Hansueli Sprunger: Es geht. Das ist eine Routinesache. Natürlich ist es erst der zweite CSI in Basel, aber beim ersten Mal gab es viel mehr Arbeit. Man weiss nicht, wie alles läuft. Dieses Jahr wusste ich genau, wie viele Leute ich wo brauche.

Wie sehr haben Sie die Vorbereitungen in Anspruch genommen?

Am letzten Vorbereitungstag komme ich schon auf etwa fünfzehn Stunden Präsenzzeit. Aber sonst hat es sich in Grenzen gehalten. Wenn einmal alle Pferde in den Boxen sind, kann ich mich aufs Reiten konzentrieren.

Geht die Arbeit als Sportchef und als Reiter gut aneinander vorbei?

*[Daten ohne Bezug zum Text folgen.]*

Lemma step_score_scores requestId (url : string) features (w : World) :
  let w' := snd (step_score Math_log Math_pow requestId url features w) in
  anomalyScores (T w') = anomalyScores (T w)
  \/ exists score, anomalyScores (T w') = push_capped 1000 (anomalyScores (T w)) score.
Proof.
  unfold step_score.
  destruct (isolationForest (T w)) as [forest|]; [|now left].
  destruct (predict Math_log Math_pow forest _ features) as [score| |];
    [|now left..].
  cbv zeta. right. exists score.
  destruct (calculateDynamicThreshold _) as [threshold|];
    [destruct (Qltb threshold score)|]; reflexivity.
Qed.

(** Apart from a push onto the score history, the steps after the retrain
    policy leave the scores alone. *)
Lemma tail_scores requestId (url : string) features options (w : World) :
  let w' := snd (tail requestId url features options w) in
  anomalyScores (T w') = anomalyScores (T w)
  \/ exists score, anomalyScores (T w') = push_capped 1000 (anomalyScores (T w)) score.
Proof.
  cbv zeta. unfold tail_steps. rewrite sbind_snd.
  pose proof (step_score_scores requestId url features w) as Hs. cbv zeta in Hs.
  destruct (step_score Math_log Math_pow requestId url features w)
    as [[[]| |] w1]; cbn [snd] in Hs; [|exact Hs..].
  match goal with
  | |- context [snd (?rest w1)] =>
      assert (Hk : anomalyScores (T (snd (rest w1))) = anomalyScores (T w1))
  end.
  { apply (sbind_keeps (fun w => anomalyScores (T w))).
    - intros w2. unfold step_repetition. cbv zeta.
      destruct (bool_decide _); reflexivity.
    - intros _ w2. apply (sbind_keeps (fun w => anomalyScores (T w))).
      + intros w3. unfold step_identifiers. cbv zeta.
        destruct (0 <? length _); reflexivity.
      + intros _ w3. unfold saveTelemetryData.
        save_cases w3; reflexivity. }
  rewrite Hk. exact Hs.
Qed.

Lemma try_catch_snd (m : step unit) (w : World) :
  snd (try_catch m w) = snd (m w).
Proof. unfold try_catch. now destruct (m w) as [[[]| |] w']. Qed.

Lemma try_catch_returns (m : step unit) (w : World) :
  fst (m w) <> OutOfFuel -> try_catch m w = (Ret tt, snd (m w)).
Proof.
  unfold try_catch. destruct (m w) as [[[]| |] w']; cbn [fst snd]; congruence.
Qed.

Lemma before_retrain_fields (url : string) features (w : World) :
  let w3 := before_retrain url features w in
  networkRequests (T w3) = push_capped 10000 (networkRequests (T w)) features
  /\ anomalyScores (T w3) = anomalyScores (T w)
  /\ isolationForest (T w3) = isolationForest (T w)
  /\ lastRetrainTime (T w3) = lastRetrainTime (T w)
  /\ repetitiveRequests (T w3) = repetitiveRequests (T w)
  /\ requestFrequency (T w3)
     = <[baseOf url := default 0 (requestFrequency (T w) !! baseOf url) + 1]>
         (requestFrequency (T w))
  /\ console w3 = console w
  /\ localStorage w3 = localStorage w
  /\ useLocalStorage w3 = useLocalStorage w
  /\ draws w3 = N.succ (draws w).
Proof. repeat split. Qed.

(** What one call does to the two histories: each of them is left as it was
    or has taken one more entry under its cap. *)
Lemma analyze_histories (url : string) options now (w : World) :
  let w' := snd (analyze url options now w) in
  (networkRequests (T w') = networkRequests (T w)
   \/ exists features,
        networkRequests (T w') = push_capped 10000 (networkRequests (T w)) features)
  /\ (anomalyScores (T w') = anomalyScores (T w)
      \/ exists score,
           anomalyScores (T w') = push_capped 1000 (anomalyScores (T w)) score).
Proof.
  cbv zeta. unfold analyzeNetworkRequest. rewrite try_catch_snd.
  destruct (new_URL url) as [pu|] eqn:Hu.
  2:{ rewrite body_invalid by exact Hu. now split; left. }
  destruct (extractFeatures_valid (requestFrequency (T w)) url options pu Hu)
    as [features Hf].
  rewrite (body_valid url options now w pu features Hu Hf).
  pose proof (step_retrain_frame now (before_retrain url features w)) as Hr.
  cbv zeta in Hr. destruct Hr as (Hr1 & Hr2 & _).
  unfold sbind.
  destruct (step_retrain Math_random now (before_retrain url features w))
    as [[[]| |] w4]; cbn [snd] in *.
  - pose proof (tail_frame (Math_random (draws w)) url features options w4) as Ht.
    pose proof (tail_scores (Math_random (draws w)) url features options w4) as Hs.
    cbv zeta in Ht, Hs. destruct Ht as (Ht1 & _).
    split.
    + right. exists features. now rewrite Ht1, Hr1.
    + rewrite Hr2 in Hs. exact Hs.
  - split; [right; exists features; exact Hr1 | left; exact Hr2].
  - split; [right; exists features; exact Hr1 | left; exact Hr2].
Qed.

Lemma handle_within_caps (e : event) (w : World) :
  within_caps w ->
  within_caps (handle Math_random Math_log Math_pow new_URL sortedParams
                 extractIdentifiers e w).
Proof.
  intros [Hn Hs]. destruct e as [url options now|requestId|requestId].
  - unfold within_caps. cbn [handle].
    destruct (analyze_histories url options now w) as [Hn' Hs']. split.
    + destruct Hn' as [->|[f ->]]; [assumption|].
      apply push_capped_bound; [apply Nat.ltb_lt; reflexivity | assumption].
    + destruct Hs' as [->|[s ->]]; [assumption|].
      apply push_capped_bound; [apply Nat.ltb_lt; reflexivity | assumption].
  - unfold handle, reportFalsePositive, saveTelemetryData, within_caps.
    cbn [useLocalStorage with_telemetry].
    save_cases w; split; assumption.
  - unfold handle, reportFalseNegative, saveTelemetryData, within_caps.
    cbn [useLocalStorage with_telemetry].
    save_cases w; split; assumption.
Qed.

Lemma run_within_caps (events : list event) :
  forall w, within_caps w ->
    within_caps (run Math_random Math_log Math_pow new_URL sortedParams
                   extractIdentifiers events w).
Proof.
  induction events as [|e events IH]; intros w Hw; [exact Hw|].
  cbn [run fold_left]. apply IH, handle_within_caps, Hw.
Qed.

Lemma cap_above_minimum : 100 <= 10000.
Proof. apply Nat.leb_le. reflexivity. Qed.

Lemma logAnomaly_quiet (e : LogEntry) (w : World) :
  is_anomalous e = false ->
  forallb (fun e => negb (is_anomalous e)) (console (logAnomaly e w))
  = forallb (fun e => negb (is_anomalous e)) (console w).
Proof.
  intros He. cbn [logAnomaly console]. rewrite forallb_app. cbn [forallb].
  rewrite He. cbn [negb andb]. apply andb_true_r.
Qed.

Lemma tail_no_anomalous requestId (url : string) features options (w : World) :
  isolationForest (T w) = None -> no_anomalous w ->
  no_anomalous (snd (tail requestId url features options w)).
Proof.
  intros Hf Hn. unfold no_anomalous in *. rewrite <- Hn.
  unfold tail_steps. rewrite sbind_snd. unfold step_score. rewrite Hf.
  apply (sbind_keeps (fun w => forallb (fun e => negb (is_anomalous e)) (console w))).
  - intros w2. unfold step_repetition. cbv zeta.
    destruct (bool_decide _); cbn [snd]; [now rewrite logAnomaly_quiet | reflexivity].
  - intros _ w2.
    apply (sbind_keeps (fun w => forallb (fun e => negb (is_anomalous e)) (console w))).
    + intros w3. unfold step_identifiers. cbv zeta.
      destruct (0 <? length _); cbn [snd];
        [now rewrite logAnomaly_quiet | reflexivity].
    + intros _ w3. unfold saveTelemetryData.
      save_cases w3; reflexivity.
Qed.

Lemma pathLength_no_fuel (q : point) (t : tree) : pathLength q t <> OutOfFuel.
Proof.
  induction t as [size|f sv l IHl r IHr]; cbn [pathLength].
  - destruct (size <=? 1); discriminate.
  - destruct (js_lt (q !! f) sv);
      [destruct (pathLength q l) | destruct (pathLength q r)];
      cbn; congruence.
Qed.

Lemma predict_no_fuel (forest : IsolationForest) (n : nat) (q : point) :
  predict Math_log Math_pow forest n q <> OutOfFuel.
Proof.
  unfold predict.
  assert (H : omap (pathLength q) (trees forest) <> OutOfFuel).
  { induction (trees forest) as [|t ts IH]; cbn [omap]; [discriminate|].
    pose proof (pathLength_no_fuel q t).
    destruct (pathLength q t); cbn; [|congruence..].
    destruct (omap (pathLength q) ts); cbn; congruence. }
  destruct (omap (pathLength q) (trees forest)); cbn; congruence.
Qed.

Lemma tail_no_fuel requestId (url : string) features options (w : World) :
  fst (tail requestId url features options w) <> OutOfFuel.
Proof.
  unfold tail_steps, sbind, step_score, step_repetition, step_identifiers.
  destruct (isolationForest (T w)) as [forest|].
  - pose proof (predict_no_fuel forest (length (networkRequests (T w))) features)
      as Hp.
    destruct (predict Math_log Math_pow forest _ features) as [score| |];
      [|discriminate | congruence].
    cbv zeta.
    destruct (calculateDynamicThreshold _) as [threshold|];
      [destruct (Qltb threshold score)|];
      destruct (bool_decide _); destruct (0 <? length _); discriminate.
  - cbv zeta. destruct (bool_decide _); destruct (0 <? length _); discriminate.
Qed.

Ab Beginn des Turniers ist der Ablauf für mich nicht gross anders als an jedem anderen Turnier. Es gibt sicher ein paar Fragen, die ich klären muss, aber die ganzen Arbeiten mit dem Aufbau fallen natürlich weg.

Wo liegen die Schwierigkeiten bei der Arbeit als Sportchef?

Für mich gibt es eigentlich keine grossen Schwierigkeiten. An den vielen Turnieren, an denen ich teilnehme, sehe ich immer, was gut ist und was man besser machen könnte. Das versuche ich dann hier umzusetzen.

Was konnten Sie aus der Premiere 2009 lernen?

Die Stallungen sind gleich wie letztes Jahr, in der Halle haben wir ein paar Veränderungen vorgenommen. In zwei Ecken gibt es neu Bars für die Zuschauer. Ansonsten haben wir uns an das bewährte Konzept gehalten.

Wieso hat sich ein so grosser Anlass wie der CSI auf Anhieb etabliert?

Wir haben auf relativ hohem Niveau angefangen, mit einem Vierstern-Turnier. Fünf Sterne sind es nun geworden, weil wir mehr Preisgeld auszahlen. Allein beim Grand Prix gibt es 300000 Franken zu gewinnen. Es gibt weltweit nicht viele Grand Prix, die so viel zahlen. Das war der Wunsch unseres Hauptsponsors, der uns das ermöglicht hat. Zudem haben wir zwei, drei neue Sponsoren.

Wann haben Ihre Vorbereitungen angefangen?

Der OK-Präsident Willy Bürgin ist natürlich das ganze Jahr hindurch dran. Für mich hat die Arbeit im Oktober mit den Einladungen der Reiter begonnen. Im Dezember hat dann der Bau der Stallungen begonnen. Richtig intensiv ist es für mich etwa seit einem Monat.

Wie hoch ist der Stellenwert des Turniers bei den Reitern?

Die Reiter waren im letzten Jahr hell begeistert und haben uns gesagt, wir sollen weitermachen.

Was sind die Highlights am CSI?

Am Freitag der Grosse Preis der Stadt Basel und am Sonntag der Grand Prix der H. Moser & Cie.

Bei denen Sie auch selbst reiten werden. Was ist einfacher: Sportchef oder Springreiter zu sein?

(lacht) Reiten ist ganz klar einfacher.